### Exercise prompt:
In the listing below, find the line with "assert (0 <", then repeat exactly every line from the top through that one.

/---

(** One connection: [read], one [write] when something came, and two [close]s. *)
Definition serve (connfd : Z) (c : conn) (s : fds) : conn * fds :=
  let '(n, data, rd') := sys_read MAXLINE (rd c) in
  let wr' := if 0 <? n then (sys_write response (wr c)).2 else wr c in
  (Conn rd' wr', close connfd (close connfd s)).

(** The length field of the response says 38, three bytes less than the body has,
    so a client that obeys it drops the end of the page; and each connection is
    closed a second time after its descriptor has been given back. *)
Theorem response_length_wrong connfd c s :
  size body = 41 ∧ response = header "38" ++ body ∧
  (answers (rd c) = [] → inp (rd c) ≠ [] → answers (wr c) = [] →
   out (wr (serve connfd c s).1) = out (wr c) ++ response) ∧
  bad_close (serve connfd c s).2 = true.
Proof.
  split; [done|]. split; [done|]. split.
  - intros Ha Hi Hw. unfold serve, sys_read. rewrite Ha.
    assert (0 < size (take MAXLINE (inp (rd c)))) as Hs.
    { pose proof MAXLINE_val. unfold size. rewrite length_take. destruct (inp (rd c)); [done|cbn; lia]. }
    rewrite (proj2 (Z.ltb_lt _ _) Hs). cbn [fst EchoPool.wr]. unfold sys_write. by rewrite Hw.
  - unfold serve. destruct (sys_read MAXLINE (rd c)) as [[n data] rd']. cbn [snd close bad_close opened].
    rewrite (bool_decide_false (connfd ∈ opened s ∖ {[connfd]})) by set_solver. apply orb_true_r.
Qed.
End WebServer.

\---

### Result:
(** One connection: [read], one [write] when something came, and two [close]s. *)
Definition serve (connfd : Z) (c : conn) (s : fds) : conn * fds :=
  let '(n, data, rd') := sys_read MAXLINE (rd c) in
  let wr' := if 0 <? n then (sys_write response (wr c)).2 else wr c in
  (Conn rd' wr', close connfd (close connfd s)).

(** The length field of the response says 38, three bytes less than the body has,
    so a client that obeys it drops the end of the page; and each connection is
    closed a second time after its descriptor has been given back. *)
Theorem response_length_wrong connfd c s :
  size body = 41 ∧ response = header "38" ++ body ∧
  (answers (rd c) = [] → inp (rd c) ≠ [] → answers (wr c) = [] →
   out (wr (serve connfd c s).1) = out (wr c) ++ response) ∧
  bad_close (serve connfd c s).2 = true.
Proof.
  split; [done|]. split; [done|]. split.
  - intros Ha Hi Hw. unfold serve, sys_read. rewrite Ha.
    assert (0 < size (take MAXLINE (inp (rd c)))) as Hs.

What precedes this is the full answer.